Significant alcohol consumption occurs when 21 and 14 units of alcohol are exceeded weekly in males and females respectively. Thus in this study 26.1% of the population had significant alcohol consumption which is high when compared to the report on African region of global status report on alcohol.  However, previous studies in Niger Delta region of Nigeria had reported a similar high prevalence of significant/hazardous alcohol consumption in the region.  This could be attributed to the cultural practices of the region that encourage and include alcohol consumption in some of the traditional rites. This will pose a greater risk to development of alcohol related diseases including kidney dysfunction.
Various experimental and clinical studies have suggested a correlation between the progression of renal disease and dyslipidemia. High cholesterol and triglyceride plasma levels have been demonstrated to be independent risk factors for progression of renal disease in humans. The underlying mechanisms for the relationship between lipid levels and progression of renal disease are not yet fully understood. However, there are data that oxidative stress and insulin resistance may mediate the lipid-induced renal damage leading to various glomerular and tubular injuries.
Various guideline recommended desirable lipid levels of total cholesterol of <200 mg/dl, low density cholesterol of <100 mg/dl, high density cholesterol of 40 mg/dl or more, triglyceride of <150 mg/dl. However, there are adjustment depending on the prevailing co-morbidities, sex and presence of other cardiovascular risk factors. This study revealed that more than 50% of the participants had undesirable levels of total cholesterol and LDL, and about 26% had undesirable level of HDL. Various studies have reported similar high prevalence of undesirable levels of lipids among the northern, eastern and western Nigerian populations.  This could be attributed to our dietary constituent that contains high saturated fat. The population studied is at a higher-risk of developing lipid-related disorders including kidney disease.
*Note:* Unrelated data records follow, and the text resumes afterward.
(** An encoding longer than the payload view does not fit: the cursor
    reports [ErrBufferFull] and nothing is stored. *)
Lemma raw_write_too_long (m : rawMessage) (b : list byte) :
  (length b < length (raw_body m))%nat ->
  msg_write m (WriteBuffer_Wrap b)
  = (Some ErrBufferFull, {| wb_buffer := b; wb_pos := 0; wb_err := Some ErrBufferFull |}).
Proof.
  intros H. cbn [msg_write rawMessage_message].
  unfold bind, WriteBytes, put, WriteBuffer_Err, wb_remaining.
  cbn [WriteBuffer_Wrap wb_err wb_pos wb_buffer skipn].
  destruct (Nat.ltb_spec (length b) (length (raw_body m))); [reflexivity|lia].
Qed.

(** C10.  When the message's encoder fails, [Frame.write] returns that
    error and every header field ([size], [messageType], [reserved1], [ID],
    [reserved]) keeps the value it had before the call; the buffer is not
    grown and its header bytes are untouched, so only payload bytes can have
    changed. *)
Theorem Frame_write_error_keeps_header {M} `{message M}
    (f : Frame) (msg : M) (e : error) (w1 : WriteBuffer) :
  msg_write msg (WriteBuffer_Wrap (Payload f)) = (Some e, w1) ->
  exists f',
    Frame_write f msg = (f', Some e) /\
    size (Header f') = size (Header f) /\
    messageType (Header f') = messageType (Header f) /\
    reserved1 (Header f') = reserved1 (Header f) /\
    ID (Header f') = ID (Header f) /\
    reserved (Header f') = reserved (Header f) /\
    capacity f' = capacity f /\
    headerBuffer f' = headerBuffer f.
Proof.
  intros Hw.
  pose proof (Frame_write_buffer f msg) as [Hc Hh].
  unfold Frame_write in *. rewrite Hw in *. cbn [fst] in *.
  eexists. split; [reflexivity|]. cbn [Header].
  repeat split; assumption.
Qed.

Lemma Frame_write_error_keeps_header_witness :
  exists f',
    Frame_write used_frame oversized_message = (f', Some ErrBufferFull) /\
    size (Header f') = size (Header used_frame) /\
    messageType (Header f') = messageType (Header used_frame) /\
    reserved1 (Header f') = reserved1 (Header used_frame) /\
    ID (Header f') = ID (Header used_frame) /\
    reserved (Header f') = reserved (Header used_frame) /\
    capacity f' = capacity used_frame /\
    headerBuffer f' = headerBuffer used_frame.
Proof.
  apply (Frame_write_error_keeps_header used_frame oversized_message ErrBufferFull
           {| wb_buffer := Payload used_frame; wb_pos := 0;
              wb_err := Some ErrBufferFull |}).
  apply raw_write_too_long. apply Nat.ltb_lt. vm_compute. reflexivity.
Defined.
Family history of kidney disease , lack of exercise, ingestion of herbs and across the counter medication including some pain killers, antibiotics and anti-inflammatory medications has been reported to increase the risk of CKD. None of the participant in this study had family history of kidney disease, and significant exercise was documented in only a quarter of the participants.
| Conclusion and Recommendation|| |
The prevalence of risk factors to the development of CKD in this community is high. There is a need for increased awareness on the presence of these risk factors, and its prevention.
The limitation of this study is the small sample size and thus there is a need for a wider and larger scale study in the Niger Delta region of Nigeria on the assessment of the risk factors of CKD.